(** * Job-search backend: token authentication and real-time chat

  A shallow embedding of the authentication middleware
  ([Middlewares/authentication.middleware.js]), the socket registry
  ([Utils/socket.utils.js]), the chat service
  ([modules/User/Services/chat.service.js]), the sign-out service
  ([modules/Auth/Services/authentication.service.js]) and of the Mongoose
  models they query, followed by the properties proved about them.

  Conventions of the embedding.
  - A Mongoose collection is the list of its documents in natural order;
    [findOne] and the [findOneAnd...] family act on the first match.
  - Query filters are kept as data (paths are strings), and a document
    answers a path with [get_path]; a path the schema does not declare is
    simply missing from every stored document.  Filters reach MongoDB as
    written (Mongoose 7 and later, [strictQuery] off).
  - JavaScript [undefined] is [None]; on the wire it is BSON null.
  - JSON Web Tokens are symbolic: a token is either a string that is not a
    JWT or a payload together with the key that signed it.
  - Exceptions are explicit: an [Outcome] is a value or a thrown error. *)

From stdpp Require Import base gmap list strings pretty.
From Stdlib Require Import ZArith.

(** ** Values, fields and filters *)

Definition ObjectId := N.
Bind Scope N_scope with ObjectId.
Definition SocketId := string.

Inductive Val :=
| VNull
| VId (o : ObjectId)
| VBool (b : bool)
| VStr (s : string)
| VNum (z : Z).

Global Instance Val_eq_dec : EqDecision Val.
Proof. solve_decision. Defined.

(** What a stored document holds under a path. *)
Inductive Field :=
| FMissing
| FScalar (v : Val)
| FArray (l : list Val).

(** An optional id as a filter value: [undefined] is serialised as null. *)
Definition id_val (o : option ObjectId) : Val :=
match o with
| Some i => VId i
| None => VNull
end.

(** JavaScript truthiness of a filter value. *)
Definition truthy (v : Val) : bool :=
match v with
| VNull => false
| VId _ => true
| VBool b => b
| VStr s => negb (bool_decide (s = ""))
| VNum z => negb (bool_decide (z = 0%Z))
end.

(** [{ path: q }] against one stored field: equality on scalars, membership
  on arrays, and null also matches a missing field. *)
Definition field_matches (f : Field) (q : Val) : bool :=
match f with
| FMissing => bool_decide (q = VNull)
| FScalar v => bool_decide (v = q)
| FArray l => bool_decide (q ∈ l)
end.

(** A filter object [{ p1: v1, ..., $or: [ {..}, {..} ] }]. *)
Definition Clause := list (string * Val).

Record Query := {
q_fields : Clause;
q_or : option (list Clause)
}.

Fixpoint clause_get (p : string) (c : Clause) : option Val :=
match c with
| [] => None
| (p', v) :: c' => if bool_decide (p' = p) then Some v else clause_get p c'
end.

(** [conditions[p] = v]: a filter object holds one value per key, and an
assignment replaces the value the key had. *)
Definition clause_set (p : string) (v : Val) (c : Clause) : Clause :=
List.filter (λ pv, negb (bool_decide (pv.1 = p))) c ++ [(p, v)].

(** [this.where({...})] inside a query hook: the keys are merged into the
filter of the query, over what the caller gave for the same keys; [$or] is
left alone. *)
Definition where_ (extra : Clause) (q : Query) : Query :=
{| q_fields := foldl (λ c pv, clause_set pv.1 pv.2 c) (q_fields q) extra;
   q_or := q_or q |}.

Class Document (D : Type) := get_path : D → string → Field.

Section Collection.
Context {D : Type} `{!Document D}.

Definition clause_matches (d : D) (c : Clause) : bool :=
  forallb (λ pv, field_matches (get_path d pv.1) pv.2) c.

Definition matches (q : Query) (d : D) : bool :=
  clause_matches d (q_fields q) &&
  match q_or q with
  | None => true
  | Some cs => existsb (clause_matches d) cs
  end.

Definition findOne (q : Query) (coll : list D) : option D :=
  List.find (matches q) coll.

(** Replace the first match by [f] of it. *)
Fixpoint updateFirst (q : Query) (f : D → D) (coll : list D) : list D :=
  match coll with
  | [] => []
  | d :: rest =>
      if matches q d then f d :: rest else d :: updateFirst q f rest
  end.

(** Drop the first match. *)
Fixpoint deleteFirst (q : Query) (coll : list D) : list D :=
  match coll with
  | [] => []
  | d :: rest =>
      if matches q d then rest else d :: deleteFirst q rest
  end.
End Collection.

(** ** Exceptions *)

Inductive Exn :=
| JsonWebTokenError (msg : string)
| TokenExpiredError
| TypeError (msg : string).

Inductive Outcome (A : Type) :=
| Ret (a : A)
| Throw (e : Exn).
Global Arguments Ret {A} a.
Global Arguments Throw {A} e.

(** ** Models *)

(** [Constants/constants.js]: RoleEnum. *)
Inductive RoleEnum := USER | ADMIN.

Module User.
(** [userSchema]; [password] is [None] once a projection has removed it. *)
Record doc := {
  _id : ObjectId;
  firstName : string;
  lastName : string;
  email : string;
  password : option string;
  role : RoleEnum;
  company : option ObjectId;
  isConfirmed : bool;
  isDeleted : bool
}.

§

Every word in the records must appear in your copy exactly as it does above.

(** * Job-search backend: token authentication and real-time chat

  A shallow embedding of the authentication middleware
  ([Middlewares/authentication.middleware.js]), the socket registry
  ([Utils/socket.utils.js]), the chat service
  ([modules/User/Services/chat.service.js]), the sign-out service
  ([modules/Auth/Services/authentication.service.js]) and of the Mongoose
  models they query, followed by the properties proved about them.

  Conventions of the embedding.
  - A Mongoose collection is the list of its documents in natural order;
    [findOne] and the [findOneAnd...] family act on the first match.
  - Query filters are kept as data (paths are strings), and a document
    answers a path with [get_path]; a path the schema does not declare is
    simply missing from every stored document.  Filters reach MongoDB as
    written (Mongoose 7 and later, [strictQuery] off).
  - JavaScript [undefined] is [None]; on the wire it is BSON null.
  - JSON Web Tokens are symbolic: a token is either a string that is not a
    JWT or a payload together with the key that signed it.
  - Exceptions are explicit: an [Outcome] is a value or a thrown error. *)

From stdpp Require Import base gmap list strings pretty.
From Stdlib Require Import ZArith.

(** ** Values, fields and filters *)

Definition ObjectId := N.
Bind Scope N_scope with ObjectId.
Definition SocketId := string.

Inductive Val :=
| VNull
| VId (o : ObjectId)
| VBool (b : bool)
| VStr (s : string)
| VNum (z : Z).

Global Instance Val_eq_dec : EqDecision Val.
Proof. solve_decision. Defined.

(** What a stored document holds under a path. *)
Inductive Field :=
| FMissing
| FScalar (v : Val)
| FArray (l : list Val).

(** An optional id as a filter value: [undefined] is serialised as null. *)
Definition id_val (o : option ObjectId) : Val :=
match o with
| Some i => VId i
| None => VNull
end.

(** JavaScript truthiness of a filter value. *)
Definition truthy (v : Val) : bool :=
match v with
| VNull => false
| VId _ => true
| VBool b => b
| VStr s => negb (bool_decide (s = ""))
| VNum z => negb (bool_decide (z = 0%Z))
end.

(** [{ path: q }] against one stored field: equality on scalars, membership
  on arrays, and null also matches a missing field. *)
Definition field_matches (f : Field) (q : Val) : bool :=
match f with
| FMissing => bool_decide (q = VNull)
| FScalar v => bool_decide (v = q)
| FArray l => bool_decide (q ∈ l)
end.

(** A filter object [{ p1: v1, ..., $or: [ {..}, {..} ] }]. *)
Definition Clause := list (string * Val).

Record Query := {
q_fields : Clause;
q_or : option (list Clause)
}.

Fixpoint clause_get (p : string) (c : Clause) : option Val :=
match c with
| [] => None
| (p', v) :: c' => if bool_decide (p' = p) then Some v else clause_get p c'
end.

(** [conditions[p] = v]: a filter object holds one value per key, and an
assignment replaces the value the key had. *)
Definition clause_set (p : string) (v : Val) (c : Clause) : Clause :=
List.filter (λ pv, negb (bool_decide (pv.1 = p))) c ++ [(p, v)].

(** [this.where({...})] inside a query hook: the keys are merged into the
filter of the query, over what the caller gave for the same keys; [$or] is
left alone. *)
Definition where_ (extra : Clause) (q : Query) : Query :=
{| q_fields := foldl (λ c pv, clause_set pv.1 pv.2 c) (q_fields q) extra;
   q_or := q_or q |}.

Class Document (D : Type) := get_path : D → string → Field.

Section Collection.
Context {D : Type} `{!Document D}.

Definition clause_matches (d : D) (c : Clause) : bool :=
  forallb (λ pv, field_matches (get_path d pv.1) pv.2) c.

Definition matches (q : Query) (d : D) : bool :=
  clause_matches d (q_fields q) &&
  match q_or q with
  | None => true
  | Some cs => existsb (clause_matches d) cs
  end.

Definition findOne (q : Query) (coll : list D) : option D :=
  List.find (matches q) coll.

(** Replace the first match by [f] of it. *)
Fixpoint updateFirst (q : Query) (f : D → D) (coll : list D) : list D :=
  match coll with
  | [] => []
  | d :: rest =>
      if matches q d then f d :: rest else d :: updateFirst q f rest
  end.

(** Drop the first match. *)
Fixpoint deleteFirst (q : Query) (coll : list D) : list D :=
  match coll with
  | [] => []
  | d :: rest =>
      if matches q d then rest else d :: deleteFirst q rest
  end.
End Collection.

(** ** Exceptions *)

Inductive Exn :=
| JsonWebTokenError (msg : string)
| TokenExpiredError
| TypeError (msg : string).

Inductive Outcome (A : Type) :=
| Ret (a : A)
| Throw (e : Exn).
Global Arguments Ret {A} a.
Global Arguments Throw {A} e.

(** ** Models *)

(** [Constants/constants.js]: RoleEnum. *)
Inductive RoleEnum := USER | ADMIN.

Module User.
(** [userSchema]; [password] is [None] once a projection has removed it. *)
Record doc := {
  _id : ObjectId;
  firstName : string;
  lastName : string;
  email : string;
  password : option string;
  role : RoleEnum;
  company : option ObjectId;
  isConfirmed : bool;
  isDeleted : bool
}.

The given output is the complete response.